(Stored data entries)

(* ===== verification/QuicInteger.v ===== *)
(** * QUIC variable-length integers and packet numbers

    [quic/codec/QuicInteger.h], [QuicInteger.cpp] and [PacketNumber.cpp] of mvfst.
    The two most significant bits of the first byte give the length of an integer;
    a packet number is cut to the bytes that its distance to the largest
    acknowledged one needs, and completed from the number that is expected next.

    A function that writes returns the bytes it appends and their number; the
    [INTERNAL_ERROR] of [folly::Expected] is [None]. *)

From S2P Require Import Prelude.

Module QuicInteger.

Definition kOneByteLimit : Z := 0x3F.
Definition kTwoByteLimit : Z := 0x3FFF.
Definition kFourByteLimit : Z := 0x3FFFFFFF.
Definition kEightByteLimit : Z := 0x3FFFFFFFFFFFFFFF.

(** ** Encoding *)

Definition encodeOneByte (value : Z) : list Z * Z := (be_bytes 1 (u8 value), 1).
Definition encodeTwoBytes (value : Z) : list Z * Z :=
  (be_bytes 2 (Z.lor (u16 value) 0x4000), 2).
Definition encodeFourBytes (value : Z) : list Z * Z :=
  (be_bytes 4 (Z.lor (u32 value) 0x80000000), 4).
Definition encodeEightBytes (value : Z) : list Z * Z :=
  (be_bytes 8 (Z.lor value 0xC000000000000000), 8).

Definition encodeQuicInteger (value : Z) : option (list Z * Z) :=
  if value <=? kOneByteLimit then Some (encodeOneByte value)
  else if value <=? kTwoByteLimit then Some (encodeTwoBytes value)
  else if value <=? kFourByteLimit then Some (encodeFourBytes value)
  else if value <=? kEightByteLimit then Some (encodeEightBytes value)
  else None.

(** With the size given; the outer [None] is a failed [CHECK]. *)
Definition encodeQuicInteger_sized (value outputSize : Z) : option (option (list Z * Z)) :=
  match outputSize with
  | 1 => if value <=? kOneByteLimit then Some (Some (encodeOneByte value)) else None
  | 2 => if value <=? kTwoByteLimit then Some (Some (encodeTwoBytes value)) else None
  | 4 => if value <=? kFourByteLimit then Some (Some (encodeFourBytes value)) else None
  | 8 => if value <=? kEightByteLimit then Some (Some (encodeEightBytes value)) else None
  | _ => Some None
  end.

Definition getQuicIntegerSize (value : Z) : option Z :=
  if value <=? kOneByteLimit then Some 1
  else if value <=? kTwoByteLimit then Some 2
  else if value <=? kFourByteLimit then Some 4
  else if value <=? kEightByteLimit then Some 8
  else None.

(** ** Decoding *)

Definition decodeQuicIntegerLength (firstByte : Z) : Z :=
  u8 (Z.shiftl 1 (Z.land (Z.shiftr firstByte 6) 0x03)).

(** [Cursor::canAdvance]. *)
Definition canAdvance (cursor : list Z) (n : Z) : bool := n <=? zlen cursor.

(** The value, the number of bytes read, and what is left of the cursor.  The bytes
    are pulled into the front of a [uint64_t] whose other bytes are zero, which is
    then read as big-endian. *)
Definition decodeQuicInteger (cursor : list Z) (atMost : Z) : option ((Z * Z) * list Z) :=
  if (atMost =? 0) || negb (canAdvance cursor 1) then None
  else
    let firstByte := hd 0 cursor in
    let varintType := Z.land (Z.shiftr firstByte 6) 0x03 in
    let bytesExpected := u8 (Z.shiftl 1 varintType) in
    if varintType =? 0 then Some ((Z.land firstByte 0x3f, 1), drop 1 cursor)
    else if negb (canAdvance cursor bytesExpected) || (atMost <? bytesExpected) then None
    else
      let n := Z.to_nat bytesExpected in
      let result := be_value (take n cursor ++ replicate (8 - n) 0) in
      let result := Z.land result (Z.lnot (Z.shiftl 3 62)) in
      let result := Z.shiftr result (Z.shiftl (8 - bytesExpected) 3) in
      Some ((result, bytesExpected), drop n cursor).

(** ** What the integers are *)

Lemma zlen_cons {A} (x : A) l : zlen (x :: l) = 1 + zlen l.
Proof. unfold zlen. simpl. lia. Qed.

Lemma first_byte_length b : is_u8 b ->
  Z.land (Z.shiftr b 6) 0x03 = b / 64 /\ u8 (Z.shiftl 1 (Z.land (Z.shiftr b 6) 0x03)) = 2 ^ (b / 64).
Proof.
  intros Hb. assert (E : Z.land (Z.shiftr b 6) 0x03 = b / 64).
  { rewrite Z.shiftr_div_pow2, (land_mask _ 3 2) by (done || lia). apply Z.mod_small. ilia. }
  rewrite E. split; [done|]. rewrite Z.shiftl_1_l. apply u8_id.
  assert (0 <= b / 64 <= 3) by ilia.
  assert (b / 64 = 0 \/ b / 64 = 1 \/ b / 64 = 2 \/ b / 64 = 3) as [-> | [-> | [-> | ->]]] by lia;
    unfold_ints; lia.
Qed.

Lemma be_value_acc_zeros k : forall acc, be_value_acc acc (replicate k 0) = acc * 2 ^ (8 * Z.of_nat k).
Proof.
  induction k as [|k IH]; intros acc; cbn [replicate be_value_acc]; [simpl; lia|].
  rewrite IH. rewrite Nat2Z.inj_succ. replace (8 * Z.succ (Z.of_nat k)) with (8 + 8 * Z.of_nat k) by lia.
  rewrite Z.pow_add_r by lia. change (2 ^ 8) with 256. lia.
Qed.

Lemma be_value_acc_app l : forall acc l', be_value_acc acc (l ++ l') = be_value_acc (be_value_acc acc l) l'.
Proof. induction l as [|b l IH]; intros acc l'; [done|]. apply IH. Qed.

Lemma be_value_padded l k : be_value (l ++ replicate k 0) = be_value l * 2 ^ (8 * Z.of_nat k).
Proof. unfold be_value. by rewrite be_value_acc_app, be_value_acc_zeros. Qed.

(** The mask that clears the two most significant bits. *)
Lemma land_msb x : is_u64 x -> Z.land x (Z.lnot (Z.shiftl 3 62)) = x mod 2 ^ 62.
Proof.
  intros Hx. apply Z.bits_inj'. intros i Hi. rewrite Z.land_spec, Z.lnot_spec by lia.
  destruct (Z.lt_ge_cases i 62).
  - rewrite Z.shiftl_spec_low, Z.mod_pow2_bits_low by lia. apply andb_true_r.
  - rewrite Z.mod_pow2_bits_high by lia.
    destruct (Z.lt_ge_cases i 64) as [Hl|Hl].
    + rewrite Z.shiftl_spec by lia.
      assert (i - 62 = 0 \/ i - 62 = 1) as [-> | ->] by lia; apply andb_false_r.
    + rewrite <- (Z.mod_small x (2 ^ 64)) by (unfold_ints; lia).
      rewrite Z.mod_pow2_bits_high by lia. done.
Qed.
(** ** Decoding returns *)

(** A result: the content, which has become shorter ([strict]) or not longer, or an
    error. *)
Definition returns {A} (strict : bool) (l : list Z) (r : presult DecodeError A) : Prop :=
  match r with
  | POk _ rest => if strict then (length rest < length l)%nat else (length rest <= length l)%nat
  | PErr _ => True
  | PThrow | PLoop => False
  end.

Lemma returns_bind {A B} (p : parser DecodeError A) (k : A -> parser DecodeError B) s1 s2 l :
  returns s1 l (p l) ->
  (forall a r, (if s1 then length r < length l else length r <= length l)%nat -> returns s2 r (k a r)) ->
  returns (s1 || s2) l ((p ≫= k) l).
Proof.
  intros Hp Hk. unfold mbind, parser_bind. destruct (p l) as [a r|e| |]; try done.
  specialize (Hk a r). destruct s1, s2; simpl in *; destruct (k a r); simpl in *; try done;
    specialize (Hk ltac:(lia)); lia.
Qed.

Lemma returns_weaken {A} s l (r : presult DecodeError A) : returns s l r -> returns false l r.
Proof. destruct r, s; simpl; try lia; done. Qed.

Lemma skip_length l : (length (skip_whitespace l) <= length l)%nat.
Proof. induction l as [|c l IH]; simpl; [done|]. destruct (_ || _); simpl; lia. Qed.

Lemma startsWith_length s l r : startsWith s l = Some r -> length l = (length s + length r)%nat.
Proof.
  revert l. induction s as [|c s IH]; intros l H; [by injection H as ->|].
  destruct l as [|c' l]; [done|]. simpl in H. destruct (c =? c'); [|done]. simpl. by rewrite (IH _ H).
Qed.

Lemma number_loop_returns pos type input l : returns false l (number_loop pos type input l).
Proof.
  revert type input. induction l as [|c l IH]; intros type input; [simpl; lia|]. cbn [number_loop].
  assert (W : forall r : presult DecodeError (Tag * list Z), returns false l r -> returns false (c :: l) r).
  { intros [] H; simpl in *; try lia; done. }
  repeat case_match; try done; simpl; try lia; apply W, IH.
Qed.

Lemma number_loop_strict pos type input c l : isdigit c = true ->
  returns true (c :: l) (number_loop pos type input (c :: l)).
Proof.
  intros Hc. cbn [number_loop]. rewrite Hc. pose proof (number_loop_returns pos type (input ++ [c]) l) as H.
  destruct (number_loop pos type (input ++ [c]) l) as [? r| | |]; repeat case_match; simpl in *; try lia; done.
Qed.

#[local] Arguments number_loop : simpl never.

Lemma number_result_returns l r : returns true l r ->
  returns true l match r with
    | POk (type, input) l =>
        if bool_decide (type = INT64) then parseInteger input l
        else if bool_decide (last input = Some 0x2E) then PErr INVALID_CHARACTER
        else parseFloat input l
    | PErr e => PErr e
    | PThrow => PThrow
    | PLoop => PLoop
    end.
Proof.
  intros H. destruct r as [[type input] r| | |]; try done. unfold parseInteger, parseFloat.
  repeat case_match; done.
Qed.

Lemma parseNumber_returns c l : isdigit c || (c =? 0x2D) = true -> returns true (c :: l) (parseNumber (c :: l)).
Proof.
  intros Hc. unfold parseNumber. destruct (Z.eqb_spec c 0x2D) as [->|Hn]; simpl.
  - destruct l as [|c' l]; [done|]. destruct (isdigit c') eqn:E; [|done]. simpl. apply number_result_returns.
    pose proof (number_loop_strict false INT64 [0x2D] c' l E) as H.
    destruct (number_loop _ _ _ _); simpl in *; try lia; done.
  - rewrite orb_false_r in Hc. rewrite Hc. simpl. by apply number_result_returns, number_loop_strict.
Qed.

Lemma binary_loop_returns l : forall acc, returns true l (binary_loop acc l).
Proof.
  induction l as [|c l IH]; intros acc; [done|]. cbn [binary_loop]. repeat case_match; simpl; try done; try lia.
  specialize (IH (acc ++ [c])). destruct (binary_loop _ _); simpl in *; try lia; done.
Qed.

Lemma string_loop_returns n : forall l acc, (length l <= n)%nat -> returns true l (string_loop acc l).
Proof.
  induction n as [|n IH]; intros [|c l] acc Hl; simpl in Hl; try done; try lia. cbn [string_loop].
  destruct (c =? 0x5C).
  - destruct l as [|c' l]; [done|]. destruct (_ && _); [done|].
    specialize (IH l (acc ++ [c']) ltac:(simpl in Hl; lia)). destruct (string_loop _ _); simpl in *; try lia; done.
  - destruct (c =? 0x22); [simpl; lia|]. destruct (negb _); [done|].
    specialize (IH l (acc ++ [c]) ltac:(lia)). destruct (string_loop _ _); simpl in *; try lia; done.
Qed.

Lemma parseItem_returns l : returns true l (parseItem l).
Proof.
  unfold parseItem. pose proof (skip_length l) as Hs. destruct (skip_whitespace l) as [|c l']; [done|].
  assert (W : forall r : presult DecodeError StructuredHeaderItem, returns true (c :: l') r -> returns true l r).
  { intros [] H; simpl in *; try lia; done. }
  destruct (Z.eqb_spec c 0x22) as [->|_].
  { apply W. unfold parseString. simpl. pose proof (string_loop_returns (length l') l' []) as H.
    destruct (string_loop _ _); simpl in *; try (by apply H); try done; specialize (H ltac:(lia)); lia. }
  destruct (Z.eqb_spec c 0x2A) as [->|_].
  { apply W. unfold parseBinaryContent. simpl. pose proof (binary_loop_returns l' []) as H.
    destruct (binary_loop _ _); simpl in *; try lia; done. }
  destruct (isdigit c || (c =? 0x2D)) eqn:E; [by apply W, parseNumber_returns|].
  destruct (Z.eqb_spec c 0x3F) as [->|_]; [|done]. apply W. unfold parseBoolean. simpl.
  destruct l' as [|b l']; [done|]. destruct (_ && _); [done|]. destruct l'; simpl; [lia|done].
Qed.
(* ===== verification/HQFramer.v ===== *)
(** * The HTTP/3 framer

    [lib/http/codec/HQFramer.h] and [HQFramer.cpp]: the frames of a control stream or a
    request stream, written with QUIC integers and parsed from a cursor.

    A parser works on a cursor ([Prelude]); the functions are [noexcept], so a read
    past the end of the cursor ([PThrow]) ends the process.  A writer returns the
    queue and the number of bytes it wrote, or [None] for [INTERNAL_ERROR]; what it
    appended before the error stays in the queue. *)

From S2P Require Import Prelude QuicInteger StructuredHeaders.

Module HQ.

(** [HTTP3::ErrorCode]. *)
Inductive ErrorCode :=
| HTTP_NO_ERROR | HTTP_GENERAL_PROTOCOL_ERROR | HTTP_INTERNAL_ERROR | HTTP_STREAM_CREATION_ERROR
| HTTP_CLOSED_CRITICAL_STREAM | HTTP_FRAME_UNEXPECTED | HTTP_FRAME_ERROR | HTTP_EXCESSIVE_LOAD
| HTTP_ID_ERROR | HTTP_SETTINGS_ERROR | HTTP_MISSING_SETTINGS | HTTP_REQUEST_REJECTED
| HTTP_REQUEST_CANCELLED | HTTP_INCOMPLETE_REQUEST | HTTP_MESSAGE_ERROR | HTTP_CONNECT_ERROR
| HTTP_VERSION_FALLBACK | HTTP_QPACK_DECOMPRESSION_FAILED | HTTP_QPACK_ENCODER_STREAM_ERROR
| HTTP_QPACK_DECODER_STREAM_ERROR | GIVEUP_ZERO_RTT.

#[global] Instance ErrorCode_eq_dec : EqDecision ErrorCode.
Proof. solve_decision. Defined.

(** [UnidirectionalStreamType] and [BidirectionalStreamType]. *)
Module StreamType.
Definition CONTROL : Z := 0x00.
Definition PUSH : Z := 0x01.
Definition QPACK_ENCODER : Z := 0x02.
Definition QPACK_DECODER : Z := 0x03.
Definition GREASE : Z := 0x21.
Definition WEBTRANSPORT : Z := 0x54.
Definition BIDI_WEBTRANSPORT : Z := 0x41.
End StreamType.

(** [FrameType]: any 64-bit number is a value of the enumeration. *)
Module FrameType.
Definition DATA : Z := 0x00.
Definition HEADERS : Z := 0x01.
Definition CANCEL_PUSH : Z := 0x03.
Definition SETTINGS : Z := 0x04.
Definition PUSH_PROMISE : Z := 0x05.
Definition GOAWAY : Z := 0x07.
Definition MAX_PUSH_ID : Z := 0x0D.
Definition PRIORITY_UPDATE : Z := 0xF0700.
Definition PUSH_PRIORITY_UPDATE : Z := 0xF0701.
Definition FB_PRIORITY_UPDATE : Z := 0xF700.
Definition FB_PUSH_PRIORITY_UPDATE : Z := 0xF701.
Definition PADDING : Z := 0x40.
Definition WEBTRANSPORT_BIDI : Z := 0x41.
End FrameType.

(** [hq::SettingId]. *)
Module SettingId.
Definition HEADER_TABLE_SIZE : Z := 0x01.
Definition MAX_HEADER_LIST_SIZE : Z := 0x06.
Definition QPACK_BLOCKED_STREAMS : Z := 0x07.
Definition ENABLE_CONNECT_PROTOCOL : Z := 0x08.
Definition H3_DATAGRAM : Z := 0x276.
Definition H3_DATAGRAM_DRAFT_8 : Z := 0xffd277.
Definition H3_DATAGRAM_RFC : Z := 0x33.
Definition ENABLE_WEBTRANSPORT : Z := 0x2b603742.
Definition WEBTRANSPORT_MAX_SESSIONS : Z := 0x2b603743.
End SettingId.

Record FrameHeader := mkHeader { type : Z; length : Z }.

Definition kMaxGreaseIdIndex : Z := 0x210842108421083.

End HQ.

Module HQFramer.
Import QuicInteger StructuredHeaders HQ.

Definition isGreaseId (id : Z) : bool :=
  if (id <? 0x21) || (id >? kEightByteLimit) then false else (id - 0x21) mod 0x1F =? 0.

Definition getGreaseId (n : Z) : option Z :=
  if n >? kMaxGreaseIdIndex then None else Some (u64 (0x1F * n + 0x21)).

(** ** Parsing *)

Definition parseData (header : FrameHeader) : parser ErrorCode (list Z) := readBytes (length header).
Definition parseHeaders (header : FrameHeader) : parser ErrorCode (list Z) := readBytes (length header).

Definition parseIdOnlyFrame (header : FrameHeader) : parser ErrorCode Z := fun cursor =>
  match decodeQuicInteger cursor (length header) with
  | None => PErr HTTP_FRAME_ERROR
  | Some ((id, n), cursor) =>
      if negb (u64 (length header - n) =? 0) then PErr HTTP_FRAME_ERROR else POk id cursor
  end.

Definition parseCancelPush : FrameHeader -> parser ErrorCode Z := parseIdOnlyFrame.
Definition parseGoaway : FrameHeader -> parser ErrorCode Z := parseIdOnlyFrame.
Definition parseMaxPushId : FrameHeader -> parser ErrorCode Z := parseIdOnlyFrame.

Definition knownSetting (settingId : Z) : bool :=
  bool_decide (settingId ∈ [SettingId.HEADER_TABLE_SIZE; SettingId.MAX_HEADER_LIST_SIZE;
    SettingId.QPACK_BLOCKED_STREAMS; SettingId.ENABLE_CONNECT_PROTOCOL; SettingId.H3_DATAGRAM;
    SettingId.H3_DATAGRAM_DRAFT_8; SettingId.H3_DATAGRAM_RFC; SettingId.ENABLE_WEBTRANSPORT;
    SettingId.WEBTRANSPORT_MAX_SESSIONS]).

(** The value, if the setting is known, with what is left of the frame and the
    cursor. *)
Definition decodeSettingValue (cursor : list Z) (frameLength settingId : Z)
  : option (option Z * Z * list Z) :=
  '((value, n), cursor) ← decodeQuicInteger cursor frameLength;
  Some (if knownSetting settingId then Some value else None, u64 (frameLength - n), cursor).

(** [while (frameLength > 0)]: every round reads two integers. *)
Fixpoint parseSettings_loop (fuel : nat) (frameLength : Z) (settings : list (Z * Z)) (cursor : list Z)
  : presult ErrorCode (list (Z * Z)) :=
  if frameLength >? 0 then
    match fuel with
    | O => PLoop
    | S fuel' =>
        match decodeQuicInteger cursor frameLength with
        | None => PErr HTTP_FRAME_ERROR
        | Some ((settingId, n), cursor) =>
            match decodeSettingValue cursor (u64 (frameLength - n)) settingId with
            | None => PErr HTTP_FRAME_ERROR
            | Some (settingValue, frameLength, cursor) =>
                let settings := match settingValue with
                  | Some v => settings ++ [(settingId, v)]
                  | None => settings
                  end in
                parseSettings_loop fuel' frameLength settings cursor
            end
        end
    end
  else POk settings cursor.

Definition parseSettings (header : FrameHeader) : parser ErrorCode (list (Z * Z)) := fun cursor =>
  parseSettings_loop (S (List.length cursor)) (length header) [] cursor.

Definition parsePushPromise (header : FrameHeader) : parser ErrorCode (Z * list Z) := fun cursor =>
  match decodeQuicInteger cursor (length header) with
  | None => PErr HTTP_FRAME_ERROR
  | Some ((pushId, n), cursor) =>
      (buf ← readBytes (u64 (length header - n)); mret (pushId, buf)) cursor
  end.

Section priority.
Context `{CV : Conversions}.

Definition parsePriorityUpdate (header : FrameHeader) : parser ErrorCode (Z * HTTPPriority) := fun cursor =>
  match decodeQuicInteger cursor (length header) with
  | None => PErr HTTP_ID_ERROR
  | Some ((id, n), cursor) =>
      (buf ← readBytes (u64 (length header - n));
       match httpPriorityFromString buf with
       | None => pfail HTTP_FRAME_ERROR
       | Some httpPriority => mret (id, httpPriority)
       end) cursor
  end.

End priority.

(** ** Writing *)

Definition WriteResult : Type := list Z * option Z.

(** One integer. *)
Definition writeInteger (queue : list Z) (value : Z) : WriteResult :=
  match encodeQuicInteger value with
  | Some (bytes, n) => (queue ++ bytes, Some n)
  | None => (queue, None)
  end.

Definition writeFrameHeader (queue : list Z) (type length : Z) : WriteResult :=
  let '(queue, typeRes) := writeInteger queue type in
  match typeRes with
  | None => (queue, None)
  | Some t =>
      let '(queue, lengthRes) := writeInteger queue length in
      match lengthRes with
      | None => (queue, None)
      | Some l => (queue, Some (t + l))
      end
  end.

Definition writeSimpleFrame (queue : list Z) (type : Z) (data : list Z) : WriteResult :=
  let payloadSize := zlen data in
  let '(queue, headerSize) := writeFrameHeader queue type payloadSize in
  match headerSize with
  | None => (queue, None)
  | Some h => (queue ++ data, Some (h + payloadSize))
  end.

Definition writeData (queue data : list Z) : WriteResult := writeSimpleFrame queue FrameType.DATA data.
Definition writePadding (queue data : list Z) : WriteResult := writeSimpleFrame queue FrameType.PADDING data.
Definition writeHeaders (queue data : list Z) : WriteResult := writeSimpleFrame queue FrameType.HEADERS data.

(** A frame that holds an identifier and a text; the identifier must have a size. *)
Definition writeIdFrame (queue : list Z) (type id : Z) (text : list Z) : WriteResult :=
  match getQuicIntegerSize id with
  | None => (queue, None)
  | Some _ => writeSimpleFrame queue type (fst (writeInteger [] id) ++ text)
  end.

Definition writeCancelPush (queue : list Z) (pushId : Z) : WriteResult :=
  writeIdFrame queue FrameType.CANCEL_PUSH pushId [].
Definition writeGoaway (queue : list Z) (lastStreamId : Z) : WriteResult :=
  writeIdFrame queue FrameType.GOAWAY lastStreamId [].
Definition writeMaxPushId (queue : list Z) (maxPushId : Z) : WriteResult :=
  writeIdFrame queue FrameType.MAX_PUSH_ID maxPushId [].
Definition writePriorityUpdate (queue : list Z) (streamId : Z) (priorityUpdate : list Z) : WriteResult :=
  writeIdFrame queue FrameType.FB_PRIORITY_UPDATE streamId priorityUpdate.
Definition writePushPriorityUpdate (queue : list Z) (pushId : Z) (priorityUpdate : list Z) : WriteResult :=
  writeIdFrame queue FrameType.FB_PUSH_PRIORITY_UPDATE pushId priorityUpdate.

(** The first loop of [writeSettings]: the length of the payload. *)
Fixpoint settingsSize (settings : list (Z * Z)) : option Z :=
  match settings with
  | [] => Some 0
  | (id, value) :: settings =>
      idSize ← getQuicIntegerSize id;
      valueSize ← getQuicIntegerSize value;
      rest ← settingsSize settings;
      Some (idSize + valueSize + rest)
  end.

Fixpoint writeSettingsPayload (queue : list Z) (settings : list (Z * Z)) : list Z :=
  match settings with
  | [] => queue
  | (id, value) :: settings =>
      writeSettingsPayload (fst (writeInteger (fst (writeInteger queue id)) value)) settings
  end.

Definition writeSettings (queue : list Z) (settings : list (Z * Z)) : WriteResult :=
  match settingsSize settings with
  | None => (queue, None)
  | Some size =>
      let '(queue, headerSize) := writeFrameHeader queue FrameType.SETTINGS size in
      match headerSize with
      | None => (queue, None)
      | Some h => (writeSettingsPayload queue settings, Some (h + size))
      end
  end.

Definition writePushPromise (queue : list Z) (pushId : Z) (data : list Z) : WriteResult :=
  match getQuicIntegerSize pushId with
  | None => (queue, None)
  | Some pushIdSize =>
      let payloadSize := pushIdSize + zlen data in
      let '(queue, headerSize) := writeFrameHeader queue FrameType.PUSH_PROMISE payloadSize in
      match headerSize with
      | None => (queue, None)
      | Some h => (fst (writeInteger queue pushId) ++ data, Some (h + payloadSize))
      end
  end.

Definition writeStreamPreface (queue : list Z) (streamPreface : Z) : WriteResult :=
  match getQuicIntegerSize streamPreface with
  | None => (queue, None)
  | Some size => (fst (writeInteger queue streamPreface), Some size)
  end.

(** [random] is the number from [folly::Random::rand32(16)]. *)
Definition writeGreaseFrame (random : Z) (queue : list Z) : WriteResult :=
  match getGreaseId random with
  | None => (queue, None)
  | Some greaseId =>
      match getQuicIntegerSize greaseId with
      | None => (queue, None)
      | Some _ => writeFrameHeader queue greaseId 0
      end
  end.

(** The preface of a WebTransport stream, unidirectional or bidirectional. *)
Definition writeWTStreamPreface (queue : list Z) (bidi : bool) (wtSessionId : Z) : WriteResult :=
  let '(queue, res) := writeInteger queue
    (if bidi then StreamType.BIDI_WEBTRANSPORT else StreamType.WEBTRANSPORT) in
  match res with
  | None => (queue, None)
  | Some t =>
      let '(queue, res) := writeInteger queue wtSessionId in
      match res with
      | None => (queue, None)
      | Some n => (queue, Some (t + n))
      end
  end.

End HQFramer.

DIRECTIONS FOR THIS TASK. In the entries above, identify each line that includes the string "assert", then copy it.

WRITTEN REPLY.
  intros Hb. assert (E : Z.land (Z.shiftr b 6) 0x03 = b / 64).
  assert (0 <= b / 64 <= 3) by ilia.
  assert (b / 64 = 0 \/ b / 64 = 1 \/ b / 64 = 2 \/ b / 64 = 3) as [-> | [-> | [-> | ->]]] by lia;
      assert (i - 62 = 0 \/ i - 62 = 1) as [-> | ->] by lia; apply andb_false_r.
  assert (W : forall r : presult DecodeError (Tag * list Z), returns false l r -> returns false (c :: l) r).
  assert (W : forall r : presult DecodeError StructuredHeaderItem, returns true (c :: l') r -> returns true l r).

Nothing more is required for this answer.